[WHAT IS EXPECTED]: Whenever a line in the listing contains "memoized", copy that line.

[GIVEN DATA]:
%%

(* ===== verification/UnderscoreFunctions.v ===== *)
(** * Functions on functions: underscore and [wrappy] ([wordcut.js])

    What the functions that [bind], [partial], [compose] and [memoize] make do
    when they are called, and [wrappy].  A made function is an object of the
    heap, whose place is an argument where its code refers to itself; making
    it is left to the reader, since the heap does not hold code. *)

From S2P Require Import Prelude JsString JsValue Numbers JsMonad.
From S2P Require Import Underscore UnderscoreArrays UnderscoreFacts UnderscoreObjects.

#[local] Open Scope js_scope.

Section functions.
Variable e : engine.

(** [v instanceof f], for a function. *)
Definition instance_of (v f : jsval) : M bool :=
  match v with
  | Ref l =>
      let* p := js_get e f (u "prototype") in
      match p with
      | Ref p => asks (λ h, has_proto h l p)
      | _ => throw TypeErr
      end
  | _ => ret false
  end.

Definition executeBound (sourceFunc boundFunc context callingContext : jsval) (args : list jsval)
    : M jsval :=
  let* new := instance_of callingContext boundFunc in
  if negb new then call_value e sourceFunc context args
  else
    let* proto := js_get e sourceFunc (u "prototype") in
    let* self := baseCreate e proto in
    let* result := call_value e sourceFunc self args in
    ret (if _isObject result then result else self).

(** [_.bind(func, context, ...args)], called; where there is no native [bind]. *)
Definition bound_call (func bound context : jsval) (args : list jsval) : callee := λ this arguments,
  executeBound func bound context this (args ++ arguments).

(** The arguments of a partial application; [us] is the library itself, the
    placeholder. *)
Fixpoint fill (us : jsval) (boundArgs arguments : list jsval) : list jsval :=
  match boundArgs with
  | [] => arguments
  | b :: boundArgs =>
      if strict_eq b us then arg 0 arguments :: fill us boundArgs (tail arguments)
      else b :: fill us boundArgs arguments
  end.
(** [_.partial(func, ...boundArgs)], called. *)
Definition partial_call (us func bound : jsval) (boundArgs : list jsval) : callee := λ this arguments,
  executeBound func bound this this (fill us boundArgs arguments).

(** [while (i--) result = args[i].call(this, result)]; the functions from the last. *)
Fixpoint compose_loop (this : jsval) (fs : list callee) (result : jsval) : M jsval :=
  match fs with
  | [] => ret result
  | f :: fs => let* result := f this [result] in compose_loop this fs result
  end.
(** [_.compose(...args)], called. *)
Definition compose_call (args : list callee) : callee := λ this arguments,
  match reverse args with
  | [] => throw TypeErr
  | f :: fs => let* result := f this arguments in compose_loop this fs result
  end.

(** ** [_.memoize] *)

Definition address (hasher : option callee) (this : jsval) (arguments : list jsval) : M jstr :=
  match hasher with
  | Some f => let* k := f this arguments in ret (to_key e k)
  | None => ret (to_key e (arg 0 arguments))
  end.

(** A call of [memoize], the made function. *)
Definition memoize_call (memoize : jsval) (func : callee) (hasher : option callee) : callee :=
  λ this arguments,
    let* cache := js_get e memoize (u "cache") in
    let* k := address hasher this arguments in
    let* there := asks (λ h, _has h cache k) in
    let* _ := (if there : bool then ret tt
               else let* v := func this arguments in js_put e cache k v) in
    js_get e cache k.

(** ** [wrappy] *)

(** [Object.keys(v)]: the indices of a string. *)
Definition object_keys (v : jsval) : M (list jstr) :=
  match v with
  | Undef | Null => throw TypeErr
  | Str s => ret (map index_key (seq 0 (length s)))
  | _ => _keys v
  end.
(** [Object.keys(source).forEach(k => target[k] = source[k])]. *)
Definition copy_keys (target source : jsval) : M unit :=
  let* ks := object_keys source in
  for_each (λ k, let* x := js_get e source k in js_put e target k x) ks.

(** A call of [wrapper]. *)
Definition wrapper_call (fn : callee) : callee := λ this args,
  let* r := fn this args in
  let cb := default Undef (last args) in
  let* f := asks (λ h, is_function h r) in
  let* _ := (if f && negb (strict_eq r cb) then copy_keys r cb else ret tt) in
  ret r.

(** [wrappy(fn)], but for making [wrapper]: it copies what [fn] has. *)
Definition wrappy (fn wrapper : jsval) : M jsval :=
  let* f := asks (λ h, is_function h fn) in
  if negb f then throw TypeErr
  else let* _ := copy_keys wrapper fn in ret wrapper.

(** ** Of [minimatch] *)

(** [ext(a, b)]: the options of [b], then those of [a]. *)
Definition minimatch_ext (a b : jsval) : M jsval :=
  let orObject (v : jsval) : M jsval := if truthy v then ret v else new_object e in
  let* a := orObject a in
  let* b := orObject b in
  let* t := new_object e in
  let* _ := copy_keys t b in
  let* _ := copy_keys t a in
  ret t.

(** A call of [minimatch.defaults(def)], of [(p, pattern, options)]; [minimatch]
    itself when [def] has no keys. *)
Definition minimatch_with_defaults (minimatch : callee) (def : jsval) : callee := λ this args,
  let* ks := (if truthy def then object_keys def else ret []) in
  if bool_decide (ks = []) then minimatch this args
  else
    let* options := minimatch_ext def (arg 2 args) in
    minimatch Undef [arg 0 args; arg 1 args; options].

(** ** Of [util] *)

(** [exports._extend]: the keys from the last to the first. *)
Definition _util_extend (origin add : jsval) : M jsval :=
  let* obj := asks (λ h, is_object add && negb (is_function h add)) in
  if negb (truthy add) || negb obj then ret origin
  else
    let* ks := _keys add in
    let* _ := for_each (λ k, let* x := js_get e add k in js_put e origin k x) (reverse ks) in
    ret origin.

(** [typeof arg[k] === 'function']. *)
Definition has_method (arg : jsval) (k : jstr) : M bool :=
  let* x := js_get e arg k in asks (λ h, is_function h x).
Definition isBuffer (arg : jsval) : M jsval :=
  if negb (truthy arg) then ret arg
  else
    let* obj := asks (λ h, is_object arg && negb (is_function h arg)) in
    if negb obj then ret (Bool false)
    else
      let* copy := has_method arg (u "copy") in
      if negb copy then ret (Bool false)
      else
        let* fill := has_method arg (u "fill") in
        if negb fill then ret (Bool false)
        else let* read := has_method arg (u "readUInt8") in ret (Bool read).

(** ** Facts *)

Lemma fill_plain us bs arguments :
  Forall (λ b, strict_eq b us = false) bs → fill us bs arguments = bs ++ arguments.
Proof. induction 1 as [|b bs Hb _ IH]; [done|]. simpl. by rewrite Hb, IH. Qed.

(** Functions that only compute are composed. *)
Definition computes (h : heap) (f : callee) (k : jsval → jsval) : Prop :=
  ∀ this x, gives h (f this [x]) (k x).

Lemma compose_loop_quiet h fs ks this r :
  Forall2 (computes h) fs ks → gives h (compose_loop this fs r) (foldl (λ x k, k x) r ks).
Proof.
  intros H. revert r. induction H as [|f k fs ks Hf _ IH]; intros r; [done|]. simpl.
  eapply gives_bind; [apply Hf|]. apply IH.
Qed.

Lemma compose_quiet h fs ks f g this arguments :
  Forall2 (computes h) fs ks → (∀ this args, gives h (f this args) (g args)) →
  gives h (compose_call (fs ++ [f]) this arguments) (foldr (λ k x, k x) (g arguments) ks).
Proof.
  intros Hfs Hf. unfold compose_call. rewrite reverse_app. simpl.
  eapply gives_bind; [apply Hf|].
  assert (foldr (λ k x, k x) (g arguments) ks = foldl (λ x k, k x) (g arguments) (reverse ks)) as ->.
  { symmetry. apply foldl_reverse_foldr. }
  apply compose_loop_quiet. by apply Forall2_reverse.
Qed.

(** ** A memoized function *)

Section memo.
Variables (h : heap) (l m : nat) (o : object).
(** The cache, an ordinary object, and the function that has it. *)
Hypothesis Hl : h !! l = Some o.
Hypothesis Hplain : (o_class o ∉ ["Array"; "Arguments"]) ∧ o_elems o = [].
Hypothesis Hacyclic : has_proto h l l = false.
Hypothesis Hm : apart h l m.
Hypothesis Hcache : find_key e h (Ref m) (u "cache") = Some (Ref l).

Variables (func : callee) (hasher : option callee) (hash : list jsval → jstr) (g : list jsval → jsval).
Hypothesis Hhash : ∀ ps this args, gives (with_props h l o ps) (address hasher this args) (hash args).

(** What is in the cache is a result. *)
Definition cached (ps : list (jstr * jsval)) (args : list jsval) : Prop :=
  assoc (hash args) ps = Some (g args).

(** What a sequence of calls leaves in the cache: a result for each address. *)
Definition remember (ps : list (jstr * jsval)) (args : list jsval) : list (jstr * jsval) :=
  match assoc (hash args) ps with Some _ => ps | None => put_prop (hash args) (g args) ps end.

Lemma memoize_step ps this args :
  hash args ≠ proto_key →
  (assoc (hash args) ps = None → gives (with_props h l o ps) (func this args) (g args)) →
  (assoc (hash args) ps = None ∨ cached ps args) →
  memoize_call (Ref m) func hasher this args (with_props h l o ps) =
    Some (inl (g args), with_props h l o (remember ps args)).
Proof.
  intros Hproto Hf Hps. unfold memoize_call, remember.
  rewrite (bind_gives _ _ _ (Ref l)).
  2:{ pose proof (get_source e h l o ps m (u "cache") Hm) as H. unfold value_of in H. by rewrite Hcache in H. }
  rewrite (bind_gives _ _ _ _ (Hhash ps this args)).
  rewrite (bind_gives _ _ _ (bool_decide (assoc (hash args) ps ≠ None))).
  2:{ unfold asks, gives, _has, has_own. do 4 f_equal. rewrite (with_props_lookup h l o Hl).
      by rewrite (own_get_plain o Hplain). }
  unfold cached in Hps.
  assert (Hget : ∀ qs, assoc (hash args) qs = Some (g args) →
    js_get e (Ref l) (hash args) (with_props h l o qs) = Some (inl (g args), with_props h l o qs)).
  { intros qs Hq. pose proof (get_target e h l o Hl Hplain Hacyclic qs (hash args)) as H.
    by rewrite Hq in H. }
  destruct (assoc (hash args) ps) as [v|] eqn:Hv.
  - destruct Hps as [?|[= ->]]; [done|]. rewrite bool_decide_eq_true_2 by done. simpl. by apply Hget.
  - rewrite bool_decide_eq_false_2 by tauto. cbn -[js_get js_put].
    unfold gives in Hf. unfold mbind, M_bind. rewrite Hf by done.
    rewrite (put_target e h l o Hl Hplain) by done. apply Hget. rewrite assoc_put.
    by rewrite bool_decide_eq_true_2.
Qed.

Lemma remember_cached ps args args' :
  (∀ args args', hash args = hash args' → g args = g args') →
  (assoc (hash args') ps = None ∨ cached ps args') →
  (assoc (hash args') (remember ps args) = None ∨ cached (remember ps args) args').
Proof.
  intros Hsame H. unfold remember, cached in *. destruct (assoc (hash args) ps) eqn:Ha; [done|].
  rewrite assoc_put. case_bool_decide as Heq; [|done]. right. f_equal. by apply Hsame.
Qed.

Lemma memoize_calls ps calls :
  Forall (λ c, hash c.2 ≠ proto_key) calls →
  (∀ args args', hash args = hash args' → g args = g args') →
  (∀ args, assoc (hash args) ps = None ∨ cached ps args) →
  (∀ ps this args, assoc (hash args) ps = None → gives (with_props h l o ps) (func this args) (g args)) →
  mapM (λ c, memoize_call (Ref m) func hasher c.1 c.2) calls (with_props h l o ps) =
    Some (inl (map (λ c, g c.2) calls), with_props h l o (foldl remember ps (map snd calls))).
Proof.
  intros Hproto Hsame Hps Hf. revert ps Hps.
  induction Hproto as [|[this args] calls Hc _ IH]; intros ps Hps; [done|].
  cbn [mapM map foldl fst snd].
  rewrite (bind_runs _ _ _ _ _ (memoize_step ps this args Hc (Hf ps this args) (Hps args))).
  rewrite (bind_runs _ _ _ _ _ (IH (remember ps args) (λ args', remember_cached _ _ _ Hsame (Hps args')))).
  done.
Qed.
End memo.
End functions.

(** A memoized function is the function: every sequence of calls gives its
    results, when arguments of the same address have the same result and no
    address is [__proto__].  The function need only answer the calls whose
    address is not in the cache yet: it is not called for the others. *)
Theorem memoize_spec (e : engine) (h : heap) (l m : nat) (o : object) (func : callee)
    (hasher : option callee) (hash : list jsval → jstr) (g : list jsval → jsval)
    (calls : list (jsval * list jsval)) :
  h !! l = Some o → o_props o = [] → (o_class o ∉ ["Array"; "Arguments"]) ∧ o_elems o = [] →
  has_proto h l l = false → apart h l m → find_key e h (Ref m) (u "cache") = Some (Ref l) →
  (∀ ps this args, gives (with_props h l o ps) (address e hasher this args) (hash args)) →
  Forall (λ c, hash c.2 ≠ proto_key) calls →
  (∀ args args', hash args = hash args' → g args = g args') →
  (∀ ps this args, assoc (hash args) ps = None → gives (with_props h l o ps) (func this args) (g args)) →
  ∃ ps, mapM (λ c, memoize_call e (Ref m) func hasher c.1 c.2) calls h =
    Some (inl (map (λ c, g c.2) calls), with_props h l o ps).
Proof.
  intros Hl Hps Hplain Hacyclic Hm Hcache Hhash Hproto Hsame Hf.
  exists (foldl (remember hash g) [] (map snd calls)).
  rewrite <-(memoize_calls e h l m o Hl Hplain Hacyclic Hm Hcache func hasher hash g Hhash
    [] calls Hproto Hsame (λ _, or_introl eq_refl) Hf).
  f_equal. unfold with_props. rewrite list_insert_id; [done|]. rewrite Hl. f_equal.
  destruct o. simpl in Hps. by rewrite Hps.
Qed.

(** *** Samples *)

(** [Object.prototype], that of arrays, a memoized function and its cache. *)
Definition memo_heap : heap :=
  [sample_object "Object" None []; sample_object "Array" (Some 0) [];
   set_props [(u "cache", Ref 3)] (sample_object "Function" (Some 0) []);
   sample_object "Object" (Some 0) []].

(** A function that writes its argument. *)
Definition written : callee := λ _ args, ret (Str (u "<" ++ to_key sample_engine (arg 0 args))).

Lemma memoize_spec_witness :
  ∃ ps, mapM (λ c, memoize_call sample_engine (Ref 2) written None c.1 c.2)
      [(Undef, [num 1]); (Undef, [Str (u "1")]); (Null, [num 2])] memo_heap =
    Some (inl [Str (u "<1"); Str (u "<1"); Str (u "<2")],
          with_props memo_heap 3 (sample_object "Object" (Some 0) []) ps).
Proof.
  destruct (memoize_spec sample_engine memo_heap 3 2 (sample_object "Object" (Some 0) []) written None
    (λ args, to_key sample_engine (arg 0 args))
    (λ args, Str (u "<" ++ to_key sample_engine (arg 0 args)))
    [(Undef, [num 1]); (Undef, [Str (u "1")]); (Null, [num 2])]) as [ps Hps].
  - reflexivity.
  - reflexivity.
  - split; [|reflexivity]. apply (bool_decide_unpack _). vm_compute. exact I.
  - reflexivity.
  - split; [discriminate|reflexivity].
  - reflexivity.
  - intros ps this args. reflexivity.
  - repeat (constructor; [apply (bool_decide_unpack _); vm_compute; exact I|]). constructor.
  - intros args args' H. by rewrite H.
  - intros ps this args _. reflexivity.
  - exists ps. exact Hps.
Defined.

(** A memoized function answers [Object.prototype] for the address [__proto__],
    whatever the primitive it computes. *)
Lemma memoize_proto_key :
  memoize_call sample_engine (Ref 2) written None Undef [Str proto_key] memo_heap =
  Some (inl (Ref 0), memo_heap).
Proof. vm_compute. reflexivity. Qed.

(** A wrapped function that returns a function throws when it is called without
    arguments: the missing callback has no keys. *)
Lemma wrappy_no_callback h fn this f :
  is_function h (Ref f) = true → gives h (fn this []) (Ref f) →
  wrapper_call sample_engine fn this [] h = Some (inr TypeErr, h).
Proof.
  intros Hf Hfn. unfold wrapper_call. rewrite (bind_gives _ _ _ _ Hfn).
  rewrite (bind_gives _ _ _ true) by (unfold gives, asks; by rewrite Hf). done.
Qed.

(** [minimatch.defaults] overrides the options of a call with its own. *)
Lemma minimatch_defaults_override :
  let object b := set_props [(u "dot", Bool b)] (sample_object "Object" (Some 0) []) in
  minimatch_with_defaults sample_engine (λ _ args, js_get sample_engine (arg 2 args) (u "dot"))
    (Ref 1) Undef [Str (u ".a"); Str (u "*"); Ref 2]
    [sample_object "Object" None []; object false; object true] =
  Some (inl (Bool false), [sample_object "Object" None []; object false; object true; object false]).
Proof. vm_compute. reflexivity. Qed.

%%

[EXERCISE RESPONSE]:
(** ** A memoized function *)
(** A memoized function is the function: every sequence of calls gives its
(** [Object.prototype], that of arrays, a memoized function and its cache. *)
(** A memoized function answers [Object.prototype] for the address [__proto__],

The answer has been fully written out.